6. Without noticing the above aspects on the mere asking of a party on production of a will purported to have been executed by a person who

held the office of the manager of a school, despite execution of the testament seriously disputed by one among the opposite parties, a legal heir of

the deceased entitled to inheritance of his assets by intestate succession, the learned District Judge has appointed the petitioner as the manager of

the school. Not only that the Probate Court has no jurisdiction to make such an order of appointment, it cannot be done even under the provisions

of the Kerala Education Rules. In Somanatha Pillai Vs.

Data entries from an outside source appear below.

(* ===== verification/MemTreeExamples.v ===== *)
(** * The file tree on concrete inputs

    A device with a two-level tree, on which the theorems about the tree are
    applied, and runs that show where the tree code goes wrong. The capacities are
    those of the test build. *)

From S2P Require Import Prelude BlockDevice FsStructs BlockAllocator BlockAllocatorProofs FreeListProofs.
From S2P Require Import MemStructs MemTree FileLists MemTreeRepr MemTreeProofs MemTreeInsert MemTreeValid.
Local Open Scope Z_scope.

#[local] Existing Instance test_capacity.

Definition demo_node (n : FileId) : FsFileNode :=
  mkFsFileNode n (Some 1) File [7; 5; 5; 5] 0 0 100 0 0 (BLH_Single (mkBlockGroup (1000 + n) 1)) 1.
Definition mem_file (n : FileId) : FileNode := FileNode_from (demo_node n).

(** Block 6 is the root with the leaves 7 and 8; the right leave is full. *)
Definition demo_tree_device : MemDevice FsBlock :=
  mkMemDevice 100
    (<[6:=FB_Tree (TN_Node [(7, Some 5); (8, None)])]>
    (<[7:=FB_Tree (TN_Leave (demo_node <$> [1; 2; 3; 5]))]>
    (<[8:=FB_Tree (TN_Leave (demo_node <$> [10; 12; 14; 16; 18; 20]))]> ∅))) (FB_Raw []).

Definition demo_tree : MemTree := mkTree ∅ 1%positive (mkLink None (Some 6)) false.
Definition demo_files : list FileNode := mem_file <$> [1; 2; 3; 5; 10; 12; 14; 16; 18; 20].

Lemma demo_tree_repr : tree_repr (DE:=unit) demo_tree_device 4 1 demo_tree demo_files.
Proof.
  split; [done|]. split; [by repeat constructor|]. exists []. split; [|by split; constructor].
  split; [done|]. exists 6. split; [done|].
  exists [(7, Some 5); (8, None)], [mem_file <$> [1; 2; 3; 5]; mem_file <$> [10; 12; 14; 16; 18; 20]].
  split; [done|]. split; [|split; [done|split]].
  - constructor; [|constructor; [|constructor]].
    + exists (demo_node <$> [1; 2; 3; 5]). split; [done|]. split; [done|]. cbn. split; [lia|].
      intros _. cbn. lia.
    + exists (demo_node <$> [10; 12; 14; 16; 18; 20]). split; [done|]. split; [done|].
      cbn. split; [lia|]. intros _. cbn. lia.
  - cbn. exists 5. split; [done|]. split; [done|]. split; [by repeat constructor|].
    split; [done|]. by repeat constructor.
  - split; [cbn; lia|done].
Qed.

Lemma demo_files_sorted : files_sorted demo_files.
Proof. by repeat constructor. Qed.

Lemma absent_15 : Forall (λ f, id f ≠ id (mem_file 15)) demo_files.
Proof. apply file_position_None. by vm_compute. Qed.

Lemma MemTree_find_spec_witness :
  (∃ t', MemTree_find (DE:=unit) 3 demo_tree_device 14 demo_tree = (Ok (Some (mem_file 14)), t')) ∧
  ∃ t', MemTree_find (DE:=unit) 3 demo_tree_device 15 demo_tree = (Ok None, t').
Proof.
  split.
  - destruct (MemTree_find_spec (DE:=unit) demo_tree_device 4 1 3 demo_tree demo_files 14
      demo_tree_repr ltac:(unfold u64_max; lia) ltac:(lia)) as (t' & -> & _). by exists t'.
  - destruct (MemTree_find_spec (DE:=unit) demo_tree_device 4 1 3 demo_tree demo_files 15
      demo_tree_repr ltac:(unfold u64_max; lia) ltac:(lia)) as (t' & -> & _). by exists t'.
Defined.

Lemma demo_room x : x = 15 ∨ x = 16 → room_above (DE:=unit) demo_tree_device 5 3 x demo_tree.
Proof.
  intros [->| ->] leaf t1 q gs dt lk Hrun Hp _ qpar cs dt' dc lk' Hq; vm_compute in Hrun;
    injection Hrun as <- <-; vm_compute in Hp; injection Hp as <- _ _ _; vm_compute in Hq;
    injection Hq as _ <- _ _ _; cbn; lia.
Qed.

Lemma MemTree_insert_new_spec_witness :
  (∃ t', MemTree_insert_new (DE:=unit) 3 demo_tree_device (mem_file 15) demo_tree = (Ok tt, t')) ∧
  ∃ t', MemTree_insert_new (DE:=unit) 3 demo_tree_device (mem_file 16) demo_tree =
    (Err (FileNodeExists 16), t').
Proof.
  split.
  - destruct (MemTree_insert_new_spec (DE:=unit) demo_tree_device 4 5 1 3 demo_tree demo_files
      (mem_file 15) demo_tree_repr ltac:(cbn; lia) ltac:(lia)
      (demo_room 15 ltac:(by left)) demo_files_sorted
      ltac:(cbn; unfold u64_max; lia) ltac:(lia)) as (t' & n' & _ & Hcase).
    rewrite decide_True in Hcase by exact absent_15.
    destruct Hcase as [Hrun _]. by exists t'.
  - destruct (MemTree_insert_new_spec (DE:=unit) demo_tree_device 4 5 1 3 demo_tree demo_files
      (mem_file 16) demo_tree_repr ltac:(cbn; lia) ltac:(lia)
      (demo_room 16 ltac:(by right)) demo_files_sorted
      ltac:(cbn; unfold u64_max; lia) ltac:(lia)) as (t' & n' & _ & Hcase).
    rewrite decide_False in Hcase; [destruct Hcase as [Hrun _]; by exists t'|].
    intros Hf. rewrite Forall_forall in Hf. apply (Hf (mem_file 16)); [|done].
    unfold demo_files. apply list_elem_of_fmap_2. by_decision.
Defined.

Lemma MemTree_update_spec_witness :
  ∃ t' n', MemTree_update (DE:=unit) 3 demo_tree_device (mem_file 15) demo_tree = (Ok tt, t') ∧
    tree_repr (DE:=unit) demo_tree_device 5 n' t' (file_insert (mem_file 15) demo_files).
Proof.
  destruct (MemTree_update_spec (DE:=unit) demo_tree_device 4 5 1 3 demo_tree demo_files
    (mem_file 15) demo_tree_repr ltac:(cbn; lia) ltac:(lia)
    (demo_room 15 ltac:(by left)) demo_files_sorted
    ltac:(cbn; unfold u64_max; lia) ltac:(lia)) as (t' & n' & Hrun & _ & Hcase).
  rewrite decide_True in Hcase by exact absent_15.
  destruct Hcase as [? ?]. by exists t', n'.
Defined.

Lemma MemTree_delete_spec_witness :
  (∃ t', MemTree_delete (DE:=unit) 3 demo_tree_device 14 demo_tree = (Ok (mem_file 14), t')) ∧
  ∃ t', MemTree_delete (DE:=unit) 3 demo_tree_device 4 demo_tree = (Err (MTE_FileDoesNotExist 4), t').
Proof.
  split.
  - destruct (MemTree_delete_spec (DE:=unit) demo_tree_device 4 1 3 demo_tree demo_files 14
      demo_tree_repr ltac:(unfold u64_max; lia) ltac:(lia)) as (t' & -> & _); [|by exists t'].
    intros leaf t1 q gs dt lk Hrun Hp. right.
    vm_compute in Hrun. injection Hrun as <- <-. vm_compute in Hp. injection Hp as _ <- _ _.
    cbn. lia.
  - destruct (MemTree_delete_spec (DE:=unit) demo_tree_device 4 1 3 demo_tree demo_files 4
      demo_tree_repr ltac:(unfold u64_max; lia) ltac:(lia)) as (t' & -> & _); [|by exists t'].
    intros leaf t1 q gs dt lk Hrun Hp. right.
    vm_compute in Hrun. injection Hrun as <- <-. vm_compute in Hp. injection Hp as _ <- _ _.
    cbn. lia.
Defined.

(** A tree with two leaves in memory *)
Definition loaded_tree : MemTree :=
  mkTree (<[1%positive:=Node None [(mkLink (Some 2%positive) None, Some 5);
                                   (mkLink None (Some 8), None)] true true false]>
         {[ 2%positive := Leave (Some 1%positive) (mem_file <$> [1; 2; 3; 5]) true false ]})
    3%positive (mkLink (Some 1%positive) None) false.

Lemma loaded_tree_repr : tree_repr (DE:=unit) demo_tree_device 4 1 loaded_tree demo_files.
Proof.
  split; [done|]. split; [by repeat constructor|]. exists [1%positive; 2%positive].
  split; [|split; [by_decision|by repeat constructor]].
  cbn [root loaded_tree]. apply node_repr_S.
  eexists _, true, true, [(mem_file <$> [1; 2; 3; 5], [2%positive]);
    (mem_file <$> [10; 12; 14; 16; 18; 20], [])].
  split; [done|]. split; [|split; [done|split; [done|split]]].
  - constructor; [|constructor; [|constructor]].
    + split; [done|]. split; [split; [cbn; lia|cbn; lia]|]. by exists true.
    + split; [done|]. exists 8. split; [done|].
      exists (demo_node <$> [10; 12; 14; 16; 18; 20]). split; [done|]. split; [done|].
      split; cbn; lia.
  - cbn. exists 5. split; [done|]. split; [done|]. split; [by repeat constructor|].
    split; [done|]. by repeat constructor.
  - split; [cbn; lia|done].
Qed.

Lemma MemTree_assert_valid_ok_witness :
  MemTree_assert_valid (E:=unit) 2 loaded_tree = (Ok tt, loaded_tree).
Proof.
  apply (MemTree_assert_valid_ok (DE:=unit) demo_tree_device 4 1 2 loaded_tree demo_files
    loaded_tree_repr demo_files_sorted); [by eexists|lia].
Defined.

(** The right leaf is beyond the end of the device *)
Definition broken_device : MemDevice FsBlock :=
  mkMemDevice 100
    (<[6:=FB_Tree (TN_Node [(7, Some 5); (100, None)])]>
    (<[7:=FB_Tree (TN_Leave (demo_node <$> [1; 2; 3; 5]))]> ∅)) (FB_Raw []).

(** A search in the right leaf fails and leaves the lock of the node above it, the next one
    hangs. With a root that cannot be read every search hangs. *)
Lemma MemTree_find_error_keeps_lock_witness :
  (∃ t', MemTree_find (DE:=unit) 3 broken_device 14 demo_tree = (Err (map_device_error tt), t') ∧
    (MemTree_find (DE:=unit) 3 broken_device 14 t').1 = Hang) ∧
  ∃ t', MemTree_find (DE:=unit) 3 demo_tree_device 5
      (mkTree ∅ 1%positive (mkLink None (Some 100)) false) = (Err (map_device_error tt), t') ∧
    MemTree_find (DE:=unit) 3 demo_tree_device 7 t' = (Hang, t').
Proof.
  assert (∀ l b, heap_wf (mkTree ∅ 1%positive l b)) as Hwf by (intros l b p [n Hn]; done).
  split.
  - eexists. split; [vm_compute; reflexivity|].
    eapply (MemTree_find_error_keeps_lock (DE:=unit) broken_device 3 demo_tree 14);
      [apply Hwf|vm_compute; reflexivity].
  - eexists. split; [vm_compute; reflexivity|].
    edestruct (MemTree_find_error_keeps_lock (DE:=unit) demo_tree_device 3
      (mkTree ∅ 1%positive (mkLink None (Some 100)) false) 5) as [_ Hhang];
      [apply Hwf|vm_compute; reflexivity|].
    apply (Hhang 3%nat 7).
Defined.

(** ** Runs on larger trees *)

(** Insertion of files with the given ids, up to the first error *)
Fixpoint insert_all (ids : list FileId) : M MemTree (MemTreeError unit) unit :=
  match ids with
  | [] => mret tt
  | i :: ids =>
      _ ← MemTree_insert_new (DE:=unit) 10 demo_device (mem_file i);
      insert_all ids
  end.

(** The ids that [find] does not find *)
Definition missing {D} `{BlockDevice D FsBlock unit} (device : D) (t : MemTree)
    (ids : list FileId) : list FileId :=
  List.filter (λ i, match fst (MemTree_find (DE:=unit) 10 device i t) with
                    | Ok (Some _) => false
                    | _ => true
                    end) ids.

Definition ids_up (n : nat) : list FileId := Z.of_nat <$> seq 1 n.
Definition ids_down (n : nat) : list FileId := rev (ids_up n).

(** Inserting the ids 1, 2, ... in order works until an inner node is full. The
    insertion that splits the inner node makes four files unreachable, and as the
    children of the new inner node keep their old parent, a later insertion waits
    for a lock that it holds itself and never returns. *)
Theorem insert_ascending_hangs :
  missing demo_device (snd (insert_all (ids_up 93) MemTree_empty)) (ids_up 93) = [] ∧
  fst (insert_all (ids_up 94) MemTree_empty) = Ok tt ∧
  missing demo_device (snd (insert_all (ids_up 94) MemTree_empty)) (ids_up 94) = [91; 92; 93; 94] ∧
  fst (insert_all (ids_up 96) MemTree_empty) = Hang.
Proof. split_and!; vm_compute; reflexivity. Qed.

(** Inserting the ids 94, 93, ... 1 reports success for all of them, but the
    last insertion splits the inner node without updating the maximum of the leave
    that was split: three files cannot be found any more and the tree does not pass
    its own check. *)
Theorem insert_descending_loses_files :
  missing demo_device (snd (insert_all (ids_down 93) MemTree_empty)) (ids_down 93) = [] ∧
  fst (insert_all (ids_down 94) MemTree_empty) = Ok tt ∧
  missing demo_device (snd (insert_all (ids_down 94) MemTree_empty)) (ids_down 94) = [7; 6; 5] ∧
  fst (MemTree_assert_valid (E:=unit) 10 (snd (insert_all (ids_down 94) MemTree_empty))) = Panic.
Proof. split_and!; vm_compute; reflexivity. Qed.

(** A device with two inner nodes of 20 and 15 leaves, each leave with three files:
    leave [j] holds the ids from [10 * j + 1] to [10 * j + 3]. *)
Definition big_leave (j : Z) : TreeNode :=
  TN_Leave (demo_node <$> [10 * j + 1; 10 * j + 2; 10 * j + 3]).
Definition big_children (first count : nat) : list (LBA * option FileId) :=
  ((λ j, (100 + Z.of_nat j, Some (10 * Z.of_nat j + 3))) <$> seq first (count - 1)) ++
  [(100 + Z.of_nat (first + count - 1), None)].
Definition big_device : MemDevice FsBlock :=
  mkMemDevice 1000
    (foldr (λ j m, <[100 + Z.of_nat j:=FB_Tree (big_leave (Z.of_nat j))]> m)
       (<[1:=FB_Tree (TN_Node [(2, Some 193); (3, None)])]>
       (<[2:=FB_Tree (TN_Node (big_children 0 20))]>
       (<[3:=FB_Tree (TN_Node (big_children 20 15))]> ∅))) (seq 0 35)) (FB_Raw []).
Definition big_ids : list FileId :=
  concat ((λ j, [10 * Z.of_nat j + 1; 10 * Z.of_nat j + 2; 10 * Z.of_nat j + 3]) <$> seq 0 35).

(** The tree after every file was looked up: all its nodes are in memory. *)
Definition big_tree : MemTree :=
  foldr (λ i t, snd (MemTree_find (DE:=unit) 10 big_device i t))
    (mkTree ∅ 1%positive (mkLink None (Some 1)) false) big_ids.

(** [delete] panics on a tree that holds all its files and passes its own check:
    when two leaves are merged, the inner node above is rebalanced although it has
    enough children, and there is no way to rebalance it. *)
Theorem delete_panics_on_valid_tree :
  missing big_device big_tree big_ids = [] ∧
  fst (MemTree_assert_valid (E:=unit) 10 big_tree) = Ok tt ∧
  fst (MemTree_delete (DE:=unit) 10 big_device 11 big_tree) = Panic.
Proof. split_and!; vm_compute; reflexivity. Qed.

(** ** The tests of the source *)

Definition test_file_ids : list FileId :=
  [743; 152; 983; 284; 621; 847; 519; 366; 215; 790; 488; 951; 104; 325; 876; 267; 638;
   710; 499; 392; 827; 603; 140; 981; 236; 745; 812; 564; 952; 688; 427; 205; 999; 341;
   756; 674; 438; 810; 295; 158; 623; 892; 432; 273; 509; 611; 733; 856; 921; 684; 312;
   497; 134; 789; 268; 905; 740; 157; 372; 698; 829; 542; 624; 782; 451; 628; 195; 923;
   304; 574; 831; 269; 911; 156; 784; 393; 530; 629; 678; 851; 415; 27; 949; 673; 528;
   379; 604; 798; 15; 972; 748; 357; 600; 241; 19; 84; 43; 895; 305; 820].

(** [test_insert_100_files] *)
Lemma test_insert_100_files :
  fst (insert_all test_file_ids MemTree_empty) = Ok tt ∧
  missing demo_device (snd (insert_all test_file_ids MemTree_empty)) test_file_ids = [] ∧
  fst (MemTree_assert_valid (E:=unit) 10 (snd (insert_all test_file_ids MemTree_empty))) = Ok tt.
Proof. split_and!; vm_compute; reflexivity. Qed.
(* ===== verification/FsExamples.v ===== *)
(** * Strings and directories on concrete inputs *)

From S2P Require Import Prelude BlockDevice FsStructs BlockAllocator BlockAllocatorProofs FreeListProofs.
From S2P Require Import FsStrings FsStringsProofs FsDirectoryProofs.
Local Open Scope Z_scope.

(** A string of 5000 bytes, which needs a second block *)
Definition demo_string : list Z := replicate 5000 97.

Lemma string_roundtrip_witness :
  ∃ lba d' a', write_string (DE:=unit) demo_string (demo_device, demo_alloc) = (Ok lba, (d', a')) ∧
    read_string (DE:=unit) d' lba = Ok demo_string.
Proof.
  destruct (write_string (DE:=unit) demo_string (demo_device, demo_alloc))
    as [[lba| | |] [d' a']] eqn:Hw; [|vm_compute in Hw; discriminate..].
  exists lba, d', a'. split; [done|].
  destruct (string_roundtrip (DE:=unit) demo_string demo_device d' demo_alloc a' lba
    demo_alloc_ok ltac:(vm_compute; reflexivity) Hw) as (own & _ & _ & Hread).
  apply Hread. by intros x _.
Defined.

Lemma write_string_head_spec_witness :
  fst (write_string_head (DE:=unit) 100 [102; 195; 188] (demo_device, demo_alloc)) =
    Ok (short_head 100 [102; 195; 188]) ∧
  fst (write_string_head (DE:=unit) 100 (replicate 101 97) (demo_device, demo_alloc)) = Panic.
Proof.
  split.
  - rewrite (proj1 (write_string_head_spec (DE:=unit) 100 [102; 195; 188] demo_device demo_alloc
      ltac:(apply Nat.ltb_lt; vm_compute; reflexivity) ltac:(vm_compute; reflexivity))).
    vm_compute. reflexivity.
  - rewrite (proj1 (write_string_head_spec (DE:=unit) 100 (replicate 101 97) demo_device demo_alloc
      ltac:(apply Nat.ltb_lt; vm_compute; reflexivity) ltac:(vm_compute; reflexivity))).
    vm_compute. reflexivity.
Defined.

Definition demo_directory (n : nat) : Directory :=
  mkDirectory (Some 1) ((λ i, mkDirectoryEntry [97; 98] (Z.of_nat i)) <$> seq 2 n).

Lemma demo_directory_ok n : Forall entry_ok (entries (demo_directory n)).
Proof.
  apply Forall_forall. intros e (i & -> & _)%list_elem_of_fmap. split; [done|]. cbn.
  unfold DIRECTORY_ENTRY_NAME_LENGTH. lia.
Qed.

Lemma directory_roundtrip_witness :
  (∃ lba d' a' fuel, Directory_write (DE:=unit) (demo_directory 60) (demo_device, demo_alloc)
      = (Ok lba, (d', a')) ∧
    Directory_read (DE:=unit) fuel d' lba = Ok (demo_directory 60)) ∧
  ∃ lba d' a' fuel, Directory_write (DE:=unit) (demo_directory 68) (demo_device, demo_alloc)
      = (Ok lba, (d', a')) ∧
    Directory_read (DE:=unit) fuel d' lba =
      Err (MalformedFs (DirectoryEntryCountMismatch 68 67)).
Proof.
  split.
  - destruct (Directory_write (DE:=unit) (demo_directory 60) (demo_device, demo_alloc))
      as [[lba| | |] [d' a']] eqn:Hw; [|vm_compute in Hw; discriminate..].
    destruct (directory_roundtrip (DE:=unit) (demo_directory 60) demo_device d' demo_alloc a' lba
      demo_alloc_ok (demo_directory_ok 60) ltac:(vm_compute; discriminate) Hw)
      as (own & _ & _ & Hread).
    exists lba, d', a', (length own). split; [done|]. rewrite Hread; [|by intros x _|lia].
    vm_compute. reflexivity.
  - destruct (Directory_write (DE:=unit) (demo_directory 68) (demo_device, demo_alloc))
      as [[lba| | |] [d' a']] eqn:Hw; [|vm_compute in Hw; discriminate..].
    destruct (directory_roundtrip (DE:=unit) (demo_directory 68) demo_device d' demo_alloc a' lba
      demo_alloc_ok (demo_directory_ok 68) ltac:(vm_compute; discriminate) Hw)
      as (own & _ & _ & Hread).
    exists lba, d', a', (length own). split; [done|]. rewrite Hread; [|by intros x _|lia].
    vm_compute. reflexivity.
Defined.
(* ===== verification/WrappingValue.v ===== *)
(** * [libs/shared/src/math/mod_group.rs]: numbers that wrap at a modulus

    [WrappingValue] over an unsigned type of any width, which is given by its
    largest value [T_MAX]. The fields of a value are public to the module only, so
    nothing but the callers ensures that the value is below the modulus. *)

From S2P Require Import Prelude.
Local Open Scope Z_scope.

Record WrappingValue := mkWrapping { wv_value : Z; wv_modulo : Z }.

#[export] Instance WrappingValue_eq_dec : EqDecision WrappingValue.
Proof. solve_decision. Defined.

Definition WrappingValue_zero (modulo : Z) : WrappingValue := mkWrapping 0 modulo.
Definition WrappingValue_new (value modulo : Z) : WrappingValue := mkWrapping value modulo.

Section width.
Context (T_MAX : Z).

(** [CheckedAdd], [CheckedSub] and [Rem] of an unsigned integer *)
Definition checked_add_w (a b : Z) : option Z := if a + b <=? T_MAX then Some (a + b) else None.
Definition checked_sub_w (a b : Z) : option Z := if b <=? a then Some (a - b) else None.
Definition rem_w {E} (a b : Z) : result E Z := if b =? 0 then Panic else Ok (a mod b).

Definition WrappingValue_max {E} (self : WrappingValue) : result E Z :=
  expect (checked_sub_w (wv_modulo self) 1).

(** [impl Add<T> for WrappingValue<T>] *)
Definition WrappingValue_add {E} (self : WrappingValue) (rhs : Z) : result E WrappingValue :=
  value ← match checked_add_w (wv_value self) rhs with
          | Some value => rem_w value (wv_modulo self)
          | None =>
              to_modulo ← expect (checked_sub_w (wv_modulo self) (wv_value self));
              d ← expect (checked_sub_w rhs to_modulo);
              rem_w d (wv_modulo self)
          end;
  mret (mkWrapping value (wv_modulo self)).

(** [impl Ord for WrappingValue<T>] *)
Definition WrappingValue_cmp (self other : WrappingValue) : comparison :=
  Z.compare (wv_value self) (wv_value other).

(** Adding to a [WrappingValue] is addition modulo the modulus, also when the
    sum does not fit into the type. It panics exactly when the modulus is 0, or
    when the sum does not fit and the value was above the modulus. *)
Theorem WrappingValue_add_spec {E} (self : WrappingValue) (rhs : Z) :
  0 ≤ wv_value self ≤ T_MAX → 0 ≤ wv_modulo self ≤ T_MAX → 0 ≤ rhs ≤ T_MAX →
  WrappingValue_add (E:=E) self rhs =
    if bool_decide (wv_modulo self = 0 ∨
                    wv_modulo self < wv_value self ∧ T_MAX < wv_value self + rhs)
    then Panic
    else Ok (mkWrapping ((wv_value self + rhs) mod wv_modulo self) (wv_modulo self)).
Proof.
  destruct self as [v m]. cbn. intros Hv Hm Hr.
  unfold WrappingValue_add, checked_add_w, rem_w. cbn [wv_value wv_modulo].
  case_bool_decide as Hpanic.
  - destruct (Z.leb_spec (v + rhs) T_MAX).
    + destruct (Z.eqb_spec m 0); [done|lia].
    + unfold checked_sub_w. destruct (Z.leb_spec v m); [|done]. lia.
  - assert (m ≠ 0) by lia.
    destruct (Z.leb_spec (v + rhs) T_MAX).
    + destruct (Z.eqb_spec m 0); [lia|done].
    + unfold checked_sub_w. destruct (Z.leb_spec v m); [|lia]. cbn.
      destruct (Z.leb_spec (m - v) rhs); [|lia]. cbn.
      destruct (Z.eqb_spec m 0); [lia|]. cbn. do 2 f_equal.
      replace (rhs - (m - v)) with (v + rhs + (-1) * m) by lia.
      by apply Z.mod_add.
Qed.
End width.

(** The sums of the module's unit tests that leave the range of [u8] *)
Lemma WrappingValue_add_spec_witness :
  WrappingValue_add (E:=unit) 255 (mkWrapping 4 5) 255 = Ok (mkWrapping 4 5) ∧
  WrappingValue_add (E:=unit) 255 (mkWrapping 4 5) 254 = Ok (mkWrapping 3 5).
Proof.
  split.
  - rewrite (WrappingValue_add_spec 255 (mkWrapping 4 5) 255); [reflexivity|cbn; lia..].
  - rewrite (WrappingValue_add_spec 255 (mkWrapping 4 5) 254); [reflexivity|cbn; lia..].
Defined.

(** The case the indices of a ring need *)
Lemma WrappingValue_add_one {E} T_MAX v m :
  0 ≤ v < m → m ≤ T_MAX →
  WrappingValue_add (E:=E) T_MAX (mkWrapping v m) 1 = Ok (mkWrapping ((v + 1) mod m) m).
Proof.
  intros Hv Hm. unfold WrappingValue_add, checked_add_w, rem_w. cbn [wv_value wv_modulo].
  destruct (Z.leb_spec (v + 1) T_MAX); [|lia]. by destruct (Z.eqb_spec m 0); [lia|].
Qed.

State of Kerala, , a Division Bench of this Court has held that when a person entitled to run

a school in his own right dies, his legal representatives continue in management but they become a corporate educational agency and will not

continue as the educational agency. So one among the legal heirs without consent of the others, cannot claim as of right, nor competent to seek as

per the Education Rules, any order that he has to be recognized as a new educational agency, as done in the present case. Further more, Rule 8(1)

of the Kerala Education Rules, 1959 interdicts any person employed in a school to be manager of that institution subject to the exemption under

the provisions to that rule, which are found inapplicable to the petitioner. Admittedly, petitioner is employed as a clerk in the school in which he has

been appointed as manager by the court under Ext.P1 order as an interim arrangement till disposal of the petition. As already pointed out, when

the jurisdiction of the Probate Court is confined to the only question whether the will produced as the last will of the deceased is a genuine one duly

executed by him in such a proceeding it is quite alien and more so incompetent and further not sanctioned by law to pass any order affecting the

disputed substantive rights of the parties involved, especially of title, which have to be adjudicated and decision arrived at in the appropriate forum.

7. The reliefs claimed by the petitioner in his Writ Petition on Exts. P4 and P5 applications are also found to be outside the purview of a probate

court and as such no directions can be given by this Court as urged for in the petition in that matter. Ext.P1 order appointing the petitioner as the

manager of the school by way of an interim arrangement by the court below is liable to be set aside, and I do so. Parties have to work out their

remedies for the appointment of a manager to the school in accordance with the provisions of the Kerala Education Act and Rules, and not in a

probate proceeding before the court under the provisions of the Indian Succession Act.

W.P.(C). No. 10866/2009 is dismissed and W.P.(C). No. 29411/2008 allowed quashing Ext.P1 order. Court below is directed to take note of

the observations made above and dispose the petition for letters of administration in accordance with the provisions of the Indian Succession Act.